I was asked recently what PRIUM's plan will be when the "opioid crisis" passes. My first thought was that I'll probably be dead and gone by then (I'm not that old, mind you). The answer I gave (and which I wholeheartedly believe) is that workers' compensation is the ultimate tail claim business and whether it's opioids or something else entirely, the need for medical expertise on complex claims isn't going away. Nevertheless, the question got me thinking about the fact that this particular medical management crisis is, in fact, different from past waves of over-utilization exhibited by providers treating injured workers.
One of the significant factors perpetuating the current struggle with opioid over-utilization is the source of the pills themselves: giant, multi-national pharmaceutical companies with huge marketing budgets and armies of sales reps. Pain meds are a $7.3 billion market projected to grow 15% by 2017 to $8.4 billion (according to Cowen & Co). These companies are not inherently evil - in fact, any discussion regarding pain management medications must begin with the fact that there exists a legitimate need for these drugs in the world today. There is little doubt, however, that our society is experiencing a public health crisis related to the misuse and abuse of these medications. The pharmaceutical companies themselves, while perhaps suffering from a public relations fiasco, are nonetheless generating incredible economic profit driven, at least in part, by the inappropriate and medically unnecessary use of their products. (Anticipating objection, let me point out that I am aware of the efforts being made by Purdue, Endo, Pfizer and others to stem misuse and abuse of opioid medications. I find the effort laudable, albeit largely ineffective).

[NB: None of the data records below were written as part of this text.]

(** C36: after any buttons, bit [d - 1] of [slip39_word_completion_mask] is set
    exactly when the list has a word that starts with these buttons followed by
    button [d], and no other bit is set. *)
Theorem completion_mask_correct p d : 0 <= p < 2 ^ 16 -> 1 <= d <= 9 ->
  0 <= slip39_word_completion_mask p < 512 /\
  (Z.testbit (slip39_word_completion_mask p) (d - 1) = true <-> exists w, In w SLIP39_WORDLIST /\ starts (buttons w) (10 * p + d) = true).
Proof.
  intros Hp Hd. unfold slip39_word_completion_mask. destruct (Z.leb_spec 1000 p) as [Hbig|Hsmall].
  - split; [done|]. rewrite Z.testbit_0_l. split; [done|]. intros (w & Hw & Hst). destruct (word_listed w Hw) as (i & Hi & ->).
    destruct (entry_facts i Hi) as (_ & E & R & _). rewrite <- E, starts_long in Hst by lia. done.
  - rewrite widen_ok by lia. destruct (find_sequence_ok (p * width p)) as (Rl & Bl & Al). destruct (find_sequence_ok ((p + 1) * width p)) as (Rh & Bh & Ah).
    set (lo := find_sequence (p * width p)) in *. set (hi := find_sequence ((p + 1) * width p)) in *.
    assert (Hw : In (width p / 10) [1; 10; 100; 1000]) by (unfold width; destruct (p =? 0); [by repeat (try (by left); right)|]; destruct (p <? 10); [by repeat (try (by left); right)|]; destruct (p <? 100); by repeat (try (by left); right)).
    destruct (collect_bit (Z.to_nat (hi - lo)) (d - 1) ltac:(lia) lo (width p / 10) 0 ltac:(lia)) as [R E].
    { intros j Hj. destruct (entry_facts j ltac:(lia)) as (_ & _ & _ & D). specialize (D _ Hw). pose proof (Z.mod_pos_bound (sequence_at j / (width p / 10)) 10 ltac:(lia)). lia. }
    split; [done|]. rewrite E, Z.testbit_0_l. split.
    + intros [?|(j & Hj & Ej)]; [done|]. assert (Hj' : 0 <= j < SLIP39_WORD_COUNT) by lia. destruct (entry_facts j Hj') as (A & B & C & _).
      exists (word_at j). split; [done|]. rewrite <- B. apply starts_next; [done|lia|done|]. split; [|lia]. split; [apply Al; lia|apply Bh; lia].
    + intros (w & Hw' & Hst). right. destruct (word_listed w Hw') as (j & Hj & ->). destruct (entry_facts j Hj) as (_ & B & C & _).
      rewrite <- B in Hst. apply starts_next in Hst as [Hr Hm]; [|done|lia|done]. exists j. split; [|lia].
      assert (lo <= j) by (destruct (Z.lt_ge_cases j lo); [specialize (Bl j ltac:(lia)); lia|done]).
      assert (j < hi) by (destruct (Z.lt_ge_cases j hi); [done|specialize (Ah j ltac:(lia)); lia]). lia.
Qed.

Lemma completion_mask_correct_witness : Z.testbit (slip39_word_completion_mask 97) 3 = true /\ exists w, In w SLIP39_WORDLIST /\ starts (buttons w) 974 = true.
Proof.
  pose proof (proj2 (completion_mask_correct 97 4 ltac:(lia) ltac:(lia))) as H. assert (T : Z.testbit (slip39_word_completion_mask 97) 3 = true) by (vm_compute; reflexivity).
  split; [exact T|]. exact (proj1 H T).
Defined.

(** Looking a word up by its letters gives its index. *)
Lemma word_index_all : forallb (fun i => bool_decide (word_index (znth [] SLIP39_WORDLIST i) (zlen (znth [] SLIP39_WORDLIST i)) = Some i)) (seqZ 0 SLIP39_WORD_COUNT) = true.
Proof. vm_compute. reflexivity. Qed.

Lemma word_index_get i w : get_word i = Some w -> 0 <= i -> word_index w (zlen w) = Some i.
Proof.
  unfold get_word. destruct (Z.leb_spec SLIP39_WORD_COUNT i); [done|]. intros E Hi. injection E as <-.
  assert (Hin : In i (seqZ 0 SLIP39_WORD_COUNT)) by (apply list_elem_of_In, elem_of_seqZ; lia).
  apply (proj1 (forallb_forall _ _) word_index_all) in Hin. by apply bool_decide_eq_true_1 in Hin.
Qed.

This 15% projected market growth is driven by a simple equation that relies on two variables, price and utilization. How much do the pills cost? How many of the pills are sold? If you know both variables, it's easy to arrive at the dollars at stake. Billions of them, in this case. In the world of pharmaceuticals, price is a function of patents. And as Timothy Martin of the Wall Street Journal points out, those patents are being extended in the interests of medication abuse-deterrence.
I wish to be perfectly clear on this point: I am 100% supportive of abuse-deterrent formulations of prescription opioids. These formulations are effective in combating abuse and diversion (at least in the short-term - it seems drug addicts often find a way to crack the code of each newly formulated medication. But that doesn't mean we should stop trying, nor does it mean we should eliminate the economic incentive for the pharmaceutical companies to develop such technology). There is legitimate debate on this point. I know several well respected clinicians who believe the work comp system would derive greater benefit from the drop in price of the drugs driven by generic conversion than from the protection of patents for branded drugs less likely to be abused by patients.
To me, though, this conversation is a distraction. While eliminating abuse and diversion would be great for the work comp system, these aberrant behaviors are not driving the bulk of the problem. The vast majority of cases in which PRIUM intervenes involve legitimate prescriptions being taken as prescribed. Very little pill crushing. Very little intravenous injections. Very little drug dealing.
The problem as we see it is lack of medical necessity. In most cases, it doesn't matter if the patient's opioid is abuse-deterrent or not. If it's medically unnecessary, if it's leading to loss of function, if it's leading to dependence and addiction... it needs to go away. The doctor will be better educated. The patient will get better. The cost of care will go down. Everyone wins.
Abuse deterrent technology is great, but if we focus on technology over medical necessity, we will have missed the mark and the crisis will continue.